*Description of the task:*
Pull every line that includes the word "eapply" from the data.

Saved data entries
(* ===== verification/OwnerSafety.v ===== *)
(** * Names and their owners: what the lookups establish

    Rules for the programs of WorkflowOwners, what an answer of the finders and of the
    lockers says about the cluster, and the exactness of the collision check. *)

From S2P Require Import Prelude GoErrors Lifecycle KubeTypes Prog Api WorkflowStore WorkflowOwners.

(** ** Rules *)

(** The cluster requests of a trace. *)
Definition kube_event (e : event oresp) (k : trace) : trace :=
  match e with
  | Ev r x => match r return oresp r -> trace with OKube r => fun x => Ev r x :: k | _ => fun _ => k end x
  end.

Fixpoint kproj (h : otrace) : trace :=
  match h with [] => [] | e :: h => kube_event e (kproj h) end.

Lemma kproj_suffix h h' : h `suffix_of` h' -> kproj h `suffix_of` kproj h'.
Proof.
  intros [l ->]. induction l as [|[r x] l IH]; [done|]. cbn. destruct r; try exact IH. by apply suffix_cons_r.
Qed.

(** Requests that change nothing. *)
Definition o_read (r : oreq) : bool :=
  match r with
  | OKube r => negb (is_write r) && negb (is_progress r)
  | OListPVs _ | OListPVCs _ _ | OListPods _ _ | OGetWorkflow _ _ _ | OGetTyped _ _ _ | OLoadRecord _ _
  | OGetConfigMap _ _ => true
  | _ => false
  end.

Definition o_reads (G : otrace -> oreq -> Prop) : Prop := forall h r, o_read r = true -> G h r.

Section rules.
Context (G : otrace -> oreq -> Prop).

Lemma wp_oask q {A} (k : oresp q -> orphan A) Q h :
  G h q -> (forall x, wp G (k x) Q (Ev q x :: h)) -> wp G (call q ≫= k) Q h.
Proof. by split. Qed.

(** A program of the cluster under its own guard. *)
Lemma wp_olift (K : trace -> req -> Prop) {A} (p : kube A) (Q : A -> trace -> Prop) h :
  (forall h' r, h `suffix_of` h' -> K (kproj h') r -> G h' (OKube r)) ->
  wp K p Q (kproj h) -> wp G (olift p) (fun a h' => Q a (kproj h')) h.
Proof.
  revert h. induction p as [a| |r k IH]; intros h HK; [done|done|]. intros [Hr Hk]. split; [by apply HK|].
  intros x. apply IH; [|apply Hk]. intros h' q Hs. apply HK. by eapply suffix_cons_l.
Qed.

Lemma wp_olift_then (K : trace -> req -> Prop) {A B} (p : kube A) (P : A -> trace -> Prop) (k : A -> orphan B) Q h :
  (forall h' r, h `suffix_of` h' -> K (kproj h') r -> G h' (OKube r)) ->
  wp K p P (kproj h) -> (forall a h', h `suffix_of` h' -> P a (kproj h') -> wp G (k a) Q h') ->
  wp G (olift p ≫= k) Q h.
Proof. intros HK Hp Hk. apply wp_bind_2. eapply wp_mono; [by eapply wp_olift|]. intros a h' Hs. by apply Hk. Qed.
End rules.

(** ** Owners *)

Section owners.
Context (id : string) (namespaces : list string).

(** A lookup of a custom resource was answered that there is none. *)
Definition no_workflow (resource namespace : string) (h : otrace) : Prop :=
  exists e, IsNotFound e = true /\ Ev (OGetWorkflow resource namespace id) (inr e) ∈ h.

Definition crd_absent (resources : list crdResource) (h : otrace) : Prop :=
  forall r w n, r ∈ resources -> ControllerResourceForKind (crd_kind r) = Some w -> n ∈ lookup_names r namespaces ->
    no_workflow (cr_Resource w) n h.

Definition no_record (namespace : string) (h : otrace) : Prop :=
  exists e, IsNotFound e = true /\ Ev (OLoadRecord namespace id) (inr e) ∈ h.

Definition records_absent (h : otrace) : Prop := forall n, n ∈ namespaces -> n <> "" -> no_record n h.

(** The record that an owner summarizes. *)
Definition record_seen (owner : WorkflowOwner) (h : otrace) : Prop :=
  exists n object, n ∈ namespaces /\ n <> "" /\ Ev (OLoadRecord n id) (inl object) ∈ h /\
    owner = workflowOwner object id n SessionBackendConfigMap.

Lemma no_workflow_mono r n h h' : h `suffix_of` h' -> no_workflow r n h -> no_workflow r n h'.
Proof. intros Hs (e & He & Hin). exists e. split; [done|]. by eapply suffix_elem. Qed.

Context (G : otrace -> oreq -> Prop) (HG : o_reads G).

Lemma wp_find_in resource names h :
  wp G (find_in resource id names)
    (fun r h' => (r = inl None -> forall n, n ∈ names -> no_workflow resource n h') /\
                 (forall o, r = inl (Some o) -> owner_Backend o = SessionBackendCRD)) h.
Proof.
  revert h. induction names as [|n names IH]; intros h; cbn [find_in].
  { split; [|done]. intros _ n Hn. by apply not_elem_of_nil in Hn. }
  apply wp_oask; [by apply HG|]. intros [object|e].
  { split; [done|]. by intros o [= <-]. }
  destruct (IsNotFound e) eqn:He; [|done]. eapply wp_mono; [apply IH|]. intros r h' Hs [H1 H2]. split; [|done].
  intros Hr m [->|Hm]%elem_of_cons; [|by apply H1]. exists e. split; [done|]. eapply suffix_elem; [exact Hs|left].
Qed.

*Answer below:*
  intros x. apply IH; [|apply Hk]. intros h' q Hs. apply HK. by eapply suffix_cons_l.
Proof. intros HK Hp Hk. apply wp_bind_2. eapply wp_mono; [by eapply wp_olift|]. intros a h' Hs. by apply Hk. Qed.
Proof. intros Hs (e & He & Hin). exists e. split; [done|]. by eapply suffix_elem. Qed.
  destruct (IsNotFound e) eqn:He; [|done]. eapply wp_mono; [apply IH|]. intros r h' Hs [H1 H2]. split; [|done].
  intros Hr m [->|Hm]%elem_of_cons; [|by apply H1]. exists e. split; [done|]. eapply suffix_elem; [exact Hs|left].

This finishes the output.